━━ Listed entries ━━
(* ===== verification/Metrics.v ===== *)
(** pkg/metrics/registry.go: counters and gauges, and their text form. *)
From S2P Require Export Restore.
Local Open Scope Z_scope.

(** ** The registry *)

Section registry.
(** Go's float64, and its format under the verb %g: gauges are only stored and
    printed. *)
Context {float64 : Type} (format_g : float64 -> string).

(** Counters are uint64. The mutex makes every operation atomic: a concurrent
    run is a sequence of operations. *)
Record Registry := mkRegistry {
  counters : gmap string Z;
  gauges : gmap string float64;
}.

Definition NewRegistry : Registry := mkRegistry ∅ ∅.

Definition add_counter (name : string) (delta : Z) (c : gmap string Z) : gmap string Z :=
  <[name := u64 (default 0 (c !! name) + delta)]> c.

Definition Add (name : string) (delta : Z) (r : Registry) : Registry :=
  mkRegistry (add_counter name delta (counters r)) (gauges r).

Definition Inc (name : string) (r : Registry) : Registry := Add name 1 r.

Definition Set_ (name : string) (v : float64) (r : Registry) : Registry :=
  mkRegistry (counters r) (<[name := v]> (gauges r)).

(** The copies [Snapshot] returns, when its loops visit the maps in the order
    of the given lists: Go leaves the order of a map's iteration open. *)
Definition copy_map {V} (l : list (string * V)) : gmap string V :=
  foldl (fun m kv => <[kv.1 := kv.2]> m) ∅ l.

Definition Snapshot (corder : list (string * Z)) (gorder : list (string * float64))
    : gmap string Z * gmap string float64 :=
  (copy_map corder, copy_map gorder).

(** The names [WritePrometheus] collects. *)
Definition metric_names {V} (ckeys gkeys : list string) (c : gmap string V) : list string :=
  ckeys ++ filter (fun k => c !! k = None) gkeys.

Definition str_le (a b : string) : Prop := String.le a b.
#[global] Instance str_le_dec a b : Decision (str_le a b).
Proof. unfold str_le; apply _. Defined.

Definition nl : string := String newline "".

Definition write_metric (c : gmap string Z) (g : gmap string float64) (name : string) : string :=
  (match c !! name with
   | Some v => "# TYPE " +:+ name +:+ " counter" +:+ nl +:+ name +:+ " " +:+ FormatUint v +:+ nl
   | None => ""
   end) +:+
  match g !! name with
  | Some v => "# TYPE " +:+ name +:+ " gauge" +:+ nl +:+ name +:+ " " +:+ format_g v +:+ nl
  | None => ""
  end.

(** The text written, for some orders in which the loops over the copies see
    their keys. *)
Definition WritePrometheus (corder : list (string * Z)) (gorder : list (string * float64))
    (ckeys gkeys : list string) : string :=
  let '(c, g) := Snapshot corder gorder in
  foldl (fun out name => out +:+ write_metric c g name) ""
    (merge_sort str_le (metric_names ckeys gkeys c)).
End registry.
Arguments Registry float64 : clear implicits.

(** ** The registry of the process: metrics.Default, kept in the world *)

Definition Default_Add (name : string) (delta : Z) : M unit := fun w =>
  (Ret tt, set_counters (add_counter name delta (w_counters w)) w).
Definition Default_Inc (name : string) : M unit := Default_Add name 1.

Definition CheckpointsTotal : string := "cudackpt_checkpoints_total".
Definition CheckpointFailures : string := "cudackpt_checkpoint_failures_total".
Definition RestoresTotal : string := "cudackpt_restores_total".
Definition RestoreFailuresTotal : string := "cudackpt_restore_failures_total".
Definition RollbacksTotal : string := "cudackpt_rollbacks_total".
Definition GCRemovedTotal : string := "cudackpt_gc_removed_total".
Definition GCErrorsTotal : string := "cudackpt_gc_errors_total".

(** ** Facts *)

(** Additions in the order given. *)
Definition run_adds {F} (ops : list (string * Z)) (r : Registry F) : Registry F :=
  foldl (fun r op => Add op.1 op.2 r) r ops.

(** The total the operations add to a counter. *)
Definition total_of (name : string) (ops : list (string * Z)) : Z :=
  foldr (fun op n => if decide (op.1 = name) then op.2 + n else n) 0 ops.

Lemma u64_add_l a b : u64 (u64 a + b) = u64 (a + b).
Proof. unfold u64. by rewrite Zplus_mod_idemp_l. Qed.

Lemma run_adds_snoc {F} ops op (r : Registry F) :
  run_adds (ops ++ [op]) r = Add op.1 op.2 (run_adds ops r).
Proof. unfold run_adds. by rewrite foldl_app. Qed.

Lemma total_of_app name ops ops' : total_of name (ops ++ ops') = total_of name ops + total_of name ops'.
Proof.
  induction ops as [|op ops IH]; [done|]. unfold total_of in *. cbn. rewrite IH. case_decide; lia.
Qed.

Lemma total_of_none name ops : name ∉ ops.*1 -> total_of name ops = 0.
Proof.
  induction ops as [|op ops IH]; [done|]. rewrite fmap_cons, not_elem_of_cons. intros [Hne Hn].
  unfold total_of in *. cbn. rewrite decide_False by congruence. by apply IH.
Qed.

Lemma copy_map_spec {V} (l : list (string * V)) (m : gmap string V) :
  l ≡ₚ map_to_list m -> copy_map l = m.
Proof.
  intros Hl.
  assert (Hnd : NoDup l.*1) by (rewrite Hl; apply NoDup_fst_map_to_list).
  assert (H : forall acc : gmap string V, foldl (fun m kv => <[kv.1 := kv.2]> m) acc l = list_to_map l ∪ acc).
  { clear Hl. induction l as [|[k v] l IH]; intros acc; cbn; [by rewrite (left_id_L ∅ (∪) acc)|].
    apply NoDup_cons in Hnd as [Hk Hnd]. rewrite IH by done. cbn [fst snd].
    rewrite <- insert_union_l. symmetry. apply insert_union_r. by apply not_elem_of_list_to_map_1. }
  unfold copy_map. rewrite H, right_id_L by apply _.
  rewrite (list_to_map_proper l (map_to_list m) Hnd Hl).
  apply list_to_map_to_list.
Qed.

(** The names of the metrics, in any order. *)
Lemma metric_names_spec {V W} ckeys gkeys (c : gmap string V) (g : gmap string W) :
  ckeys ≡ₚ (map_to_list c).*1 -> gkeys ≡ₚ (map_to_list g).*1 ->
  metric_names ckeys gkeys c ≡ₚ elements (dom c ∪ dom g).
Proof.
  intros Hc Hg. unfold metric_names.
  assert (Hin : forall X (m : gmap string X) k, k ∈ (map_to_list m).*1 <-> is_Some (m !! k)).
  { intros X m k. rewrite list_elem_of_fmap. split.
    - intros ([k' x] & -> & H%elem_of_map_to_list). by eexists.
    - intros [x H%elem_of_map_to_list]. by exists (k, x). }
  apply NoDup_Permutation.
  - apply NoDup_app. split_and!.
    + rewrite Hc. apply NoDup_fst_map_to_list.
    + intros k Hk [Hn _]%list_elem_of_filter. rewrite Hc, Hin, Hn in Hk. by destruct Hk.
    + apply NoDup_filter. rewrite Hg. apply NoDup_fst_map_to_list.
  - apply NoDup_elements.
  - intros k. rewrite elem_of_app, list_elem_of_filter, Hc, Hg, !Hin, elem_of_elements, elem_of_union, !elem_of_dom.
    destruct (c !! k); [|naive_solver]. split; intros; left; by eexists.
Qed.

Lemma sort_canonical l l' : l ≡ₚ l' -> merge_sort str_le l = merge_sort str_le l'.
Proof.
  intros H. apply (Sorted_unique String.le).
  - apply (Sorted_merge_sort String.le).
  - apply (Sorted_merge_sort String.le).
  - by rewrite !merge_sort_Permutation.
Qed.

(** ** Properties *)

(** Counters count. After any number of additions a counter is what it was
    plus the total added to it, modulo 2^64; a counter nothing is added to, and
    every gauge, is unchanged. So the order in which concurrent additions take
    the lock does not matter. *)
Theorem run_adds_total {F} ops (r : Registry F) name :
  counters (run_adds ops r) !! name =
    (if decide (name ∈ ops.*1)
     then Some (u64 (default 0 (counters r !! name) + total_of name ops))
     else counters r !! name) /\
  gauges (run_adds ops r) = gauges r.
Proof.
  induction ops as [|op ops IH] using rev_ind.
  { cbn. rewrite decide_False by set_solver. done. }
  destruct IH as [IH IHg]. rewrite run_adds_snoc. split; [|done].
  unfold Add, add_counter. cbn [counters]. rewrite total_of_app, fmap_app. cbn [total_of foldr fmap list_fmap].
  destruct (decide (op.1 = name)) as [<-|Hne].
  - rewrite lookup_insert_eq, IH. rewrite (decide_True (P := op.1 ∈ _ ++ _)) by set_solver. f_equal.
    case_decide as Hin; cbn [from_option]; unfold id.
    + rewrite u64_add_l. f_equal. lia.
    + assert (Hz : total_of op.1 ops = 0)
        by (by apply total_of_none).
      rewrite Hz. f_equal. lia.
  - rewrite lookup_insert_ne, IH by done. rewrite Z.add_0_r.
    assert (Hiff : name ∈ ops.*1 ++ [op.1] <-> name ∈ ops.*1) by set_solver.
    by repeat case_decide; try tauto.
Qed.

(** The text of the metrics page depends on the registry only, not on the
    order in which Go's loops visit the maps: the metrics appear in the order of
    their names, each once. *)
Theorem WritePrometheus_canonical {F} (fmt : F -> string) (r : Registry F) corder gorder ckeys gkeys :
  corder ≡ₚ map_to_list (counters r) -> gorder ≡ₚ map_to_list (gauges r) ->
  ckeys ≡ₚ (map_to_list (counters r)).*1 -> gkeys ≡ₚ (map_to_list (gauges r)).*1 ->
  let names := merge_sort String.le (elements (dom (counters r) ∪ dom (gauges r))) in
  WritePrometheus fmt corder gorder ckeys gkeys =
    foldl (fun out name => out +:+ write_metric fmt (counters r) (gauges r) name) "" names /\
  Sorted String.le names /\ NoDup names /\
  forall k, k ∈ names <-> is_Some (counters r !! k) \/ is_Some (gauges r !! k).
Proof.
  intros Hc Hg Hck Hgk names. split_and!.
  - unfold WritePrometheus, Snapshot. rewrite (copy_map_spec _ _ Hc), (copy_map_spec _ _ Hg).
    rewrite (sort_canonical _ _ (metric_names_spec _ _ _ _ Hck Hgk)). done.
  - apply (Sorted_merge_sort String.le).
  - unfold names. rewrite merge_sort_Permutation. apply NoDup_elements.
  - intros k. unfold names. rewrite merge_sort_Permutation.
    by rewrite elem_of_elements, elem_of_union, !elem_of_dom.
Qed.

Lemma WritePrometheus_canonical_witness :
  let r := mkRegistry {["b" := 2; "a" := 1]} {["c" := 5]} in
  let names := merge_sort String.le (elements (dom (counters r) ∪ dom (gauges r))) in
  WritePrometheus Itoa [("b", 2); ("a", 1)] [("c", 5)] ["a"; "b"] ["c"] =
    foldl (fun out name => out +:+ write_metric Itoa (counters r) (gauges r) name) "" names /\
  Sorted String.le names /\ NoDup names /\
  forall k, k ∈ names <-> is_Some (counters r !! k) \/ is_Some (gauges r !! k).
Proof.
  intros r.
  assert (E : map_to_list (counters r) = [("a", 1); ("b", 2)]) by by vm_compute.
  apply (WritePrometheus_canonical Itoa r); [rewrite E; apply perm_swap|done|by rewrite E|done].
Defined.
━━━
Aim of the exercise
Within the listing above, extract exactly the lines from the line with "Definition Snapshot (corder" to the line with "Definition str_le (a", the two named lines included, and no others.

Answer for the task
Definition Snapshot (corder : list (string * Z)) (gorder : list (string * float64))
    : gmap string Z * gmap string float64 :=
  (copy_map corder, copy_map gorder).

(** The names [WritePrometheus] collects. *)
Definition metric_names {V} (ckeys gkeys : list string) (c : gmap string V) : list string :=
  ckeys ++ filter (fun k => c !! k = None) gkeys.

Definition str_le (a b : string) : Prop := String.le a b.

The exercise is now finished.